It is not a secret that designer Thomas Tait is a fan of Dario Argento's films: the designer used indeed as the background music of some of his previous runway shows remixed bits and pieces of Goblin's soundtracks for Argento's Suspiria and Tenebre.
For his new collection Tait went further: though, he didn't borrow from Pierangelo Cicoletti's costumes for Suspiria, he reused the film palette with those deep electric blues and bright reds, occasionally punctuated by barricade tape yellow and black.
Tait then went as far as inserting pleated panels with prints of screenshots taken from Suspiria (that he captured from his laptop while watching films in bed) in his shift dresses and silk scarves. The idea was featuring low quality images of scenes he had selected on complicated designs: screens from the very beginning of the film with Jessica Harper as Suzy Bannion in the taxi heading to the dance school, from the first horrible murder in a building with a rather disturbing white and red geometric décor were therefore sampled on several asymmetric black dresses and tops.
Argento's saturated colours came back in a luxurious blood red knit column with an elegant funnel neck (a piece that evoked a garment donned by a woman exiting the airport at the very beginning of the film), a design included in the collection in a different colour as well - mustard yellow. Tait employed this shade also for a very architectural coat with a skirt of pleats.
There were further horror references: long black latex gloves were matched with the pleated pieces, calling to mind the favourite accessories of murderers, while the shoes incorporated a crystal ball in the heel almost to remind us of the witches' paranormal activities in Suspiria.
The tuft of red fur hiding in the armpit of a short A-line coat hinted instead at blood and horror while introducing another part of the collection, more focused on sculptural leather skirts, tailored jackets at times embellished with modernist hand-blown glass elements or T logo brooches, and austere leather/patent coats with pointed collars and oversized ring-pull zips that added a retro minimal flavour to the collection.
Argento's Suspiria was a story suspended between the conservative and the supernatural with its rigid ballet school governed by evil witches; Tait's main aim, as the designer stated, was coming up with a dichotomic collection infused with both parochial and supernatural elements, moods that he finds also in the disquieting work of one of his favourite photographers, Gregory Crewdson.
Tait actually defined the collection "sci-fi spaghetti western" and, while you can see the western reference in the leather pieces and in particular in the skirt with the T brooch worn like a sheriff's badge at the hip (shame there were no hints at Les Pétroleuses in the collection) it should have maybe been called "horror spaghetti western". Also the place where the collection was showcased had indeed something horrific about it: the industrial space was immersed in the dark, with models walking in near darkness and following rectangles of light, a way to prompt viewers to genuinely focus on the designs, and for Tait to slow the fast moods of his previous presentations and the relentless rhythms of fashion.

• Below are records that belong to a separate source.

(** A cross liquidation built for a trader declares the settlement entries of
    the keeper that sends it, not of the trader it names in its hints. *)
Example cross_liquidation_pads_keeper :
  forall call, @liquidateCrossWithPrices sdkCodec "CR" "GK" "GT" [] = Ok call ->
    contractDataKey "CV" "ShortfallOwed" [KAddress "GK"] ∈ guardKeys marketAndVault "GK" (hints call) /\
    contractDataKey "CV" "ShortfallOwed" [KAddress "GT"] ∉ guardKeys marketAndVault "GK" (hints call).
Proof.
  intros call Hc. injection Hc as <-.
  split; [apply (bool_decide_unpack _) | apply (bool_decide_unpack _)]; vm_compute; exact I.
Qed.
(* ===== verification/KeeperReads.v ===== *)
(** * What the keeper reads

    The read side of scripts/keeper/src/stellar.ts: views by simulation, the
    previews of its writes, ledger entries by key, the parsers of positions
    and orders, and the re-checks behind a write in doubt, all through the
    failover of [KeeperSubmit.withRpc]; with the reads of discovery.ts on top.
    What the RPC endpoints answer is the class [ViewRpc], and a value is what
    scValToNative makes of it. *)

From S2P Require Import Prelude JsText Discovery Health IndexerEvents KeeperEffects KeeperStork KeeperSubmit ApiOrders ContractCalls.
Open Scope Z_scope.
Open Scope js_scope.

(** ** Values *)

(** Structs of the contract; [None] is a field older structs do not have. *)
Record RawPosition := {
  rp_id : Z; rp_trader : string; rp_asset : string; rp_collateral : Z; rp_size : Z; rp_entry_price : Z; rp_direction : Z;
  rp_leverage : Z; rp_liquidation_price : Z; rp_timestamp : Z; rp_entry_cumulative_funding : option Z; rp_margin_mode : option Z }.

Record RawOrder := {
  ro_id : Z; ro_trader : string; ro_asset : string; ro_order_type : Z; ro_direction : Z; ro_collateral : Z; ro_leverage : Z;
  ro_trigger_price : Z; ro_trigger_condition : Z; ro_slippage_tolerance_bps : Z; ro_position_id : Z; ro_has_position : bool;
  ro_created_at : Z; ro_status : Z; ro_limit_price : option Z; ro_trailing_percent_bps : option Z; ro_time_in_force : option Z;
  ro_stop_limit_phase : option Z }.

You could argue Tait is definitely commercially astute since, as seen in multiple previous posts, horror, death and the demise of a beautiful woman (a theme that points at society's obsession with the female body) always sell in fashion (and Argento had close links with the fashion industry having directed the A/W 1986-87 Trussardi fashion show in which he borrowed moods and scenes from Suspiria).
Yet, while the collection will surely be a hit among Dario Argento fans (you can almost see his daughter Asia becoming a firm supporter of the designer...), all these specific references make you think a lot when compared to other designs inspired by Suspiria.
For example, also Nicolas Ghesquière referenced in his S/S 15 collection for Louis Vuitton Dario Argento's Suspiria and Tenebre (see the wallpaper print velvet dresses and the yellow and black striped dress with red tongues for fastenings View this photo) and his official Instagram page is peppered here and there with Suspiria screenshots.
Tait won last year's inaugural LVMH Young Fashion Designer Prize, receiving funds that helped him stabilising the financial side of his brand and receiving mentoring from the company.
Now you wonder if, apart from introducing designers to further factories in Europe capable of manufacturing better pieces with more intricate and complex fabrication processes, the LVMH group also suggests them which horror movies to watch or if they also mentor designers on how to find ideas and infringe copyrights (some of the images included in Tait's collection were marked with a graphic writing that read "Goblin", so Tait should have paid both Argento and Goblin...).
It would be worthwhile investigating how much designers borrow from each other nowadays or which consultants suggest and advice them on how to sample ideas, screens and images from certain key cult films. At the moment I'm seriously starting to think that consumers are indeed not the only fashion victims and that the fashion industry can truly kill one's creativity and originality.